#### [Exercise directions]
All entries must be transcribed exactly, down to the last character.

[Collected data entries]

↓

Lemma get_network_perm id r r' :
  wf r → networks r' ≡ₚ networks r → get_network id r' = get_network id r.
Proof.
  intros Hr Hp. assert (wf r') as Hr' by (unfold wf; by rewrite Hp).
  destruct (get_network id r) as [n|] eqn:E.
  - apply get_network_spec in E; [|done]. apply get_network_spec; [done|]. by rewrite Hp.
  - destruct (get_network id r') as [n|] eqn:E'; [|done].
    apply get_network_spec in E'; [|done]. rewrite Hp in E'.
    apply (get_network_spec id r n Hr) in E'. congruence.
Qed.

(** ** Saving and loading *)

Definition file_of (n : Network) : bytes * bytes := (network_file_name (network_id n), serialize n).

Lemma save_networks (write : bytes → write_result) (ns : list Network) (ok : bool) (dir : directory) :
  (∀ f, write f = Written) → NoDup (file_of <$> ns).*1 →
  foldl (save_network write) (ok, dir) ns = (ok, list_to_map (file_of <$> ns) ∪ dir).
Proof.
  intros Hw. revert dir. induction ns as [|n ns IH]; intros dir Hd; cbn.
  - by rewrite map_empty_union.
  - cbn in Hd. apply list.NoDup_cons in Hd as [Hn Hd]. rewrite Hw, IH by done. f_equal.
    apply not_elem_of_list_to_map_1 in Hn.
    by rewrite <- insert_union_r, insert_union_l.
Qed.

↑

#### [Response to this task]
Lemma get_network_perm id r r' :
  wf r → networks r' ≡ₚ networks r → get_network id r' = get_network id r.
Proof.
  intros Hr Hp. assert (wf r') as Hr' by (unfold wf; by rewrite Hp).
  destruct (get_network id r) as [n|] eqn:E.
  - apply get_network_spec in E; [|done]. apply get_network_spec; [done|]. by rewrite Hp.
  - destruct (get_network id r') as [n|] eqn:E'; [|done].
    apply get_network_spec in E'; [|done]. rewrite Hp in E'.
    apply (get_network_spec id r n Hr) in E'. congruence.
Qed.

(** ** Saving and loading *)

Definition file_of (n : Network) : bytes * bytes := (network_file_name (network_id n), serialize n).

Lemma save_networks (write : bytes → write_result) (ns : list Network) (ok : bool) (dir : directory) :
  (∀ f, write f = Written) → NoDup (file_of <$> ns).*1 →
  foldl (save_network write) (ok, dir) ns = (ok, list_to_map (file_of <$> ns) ∪ dir).
Proof.
  intros Hw. revert dir. induction ns as [|n ns IH]; intros dir Hd; cbn.
  - by rewrite map_empty_union.
  - cbn in Hd. apply list.NoDup_cons in Hd as [Hn Hd]. rewrite Hw, IH by done. f_equal.
    apply not_elem_of_list_to_map_1 in Hn.
    by rewrite <- insert_union_r, insert_union_l.
Qed.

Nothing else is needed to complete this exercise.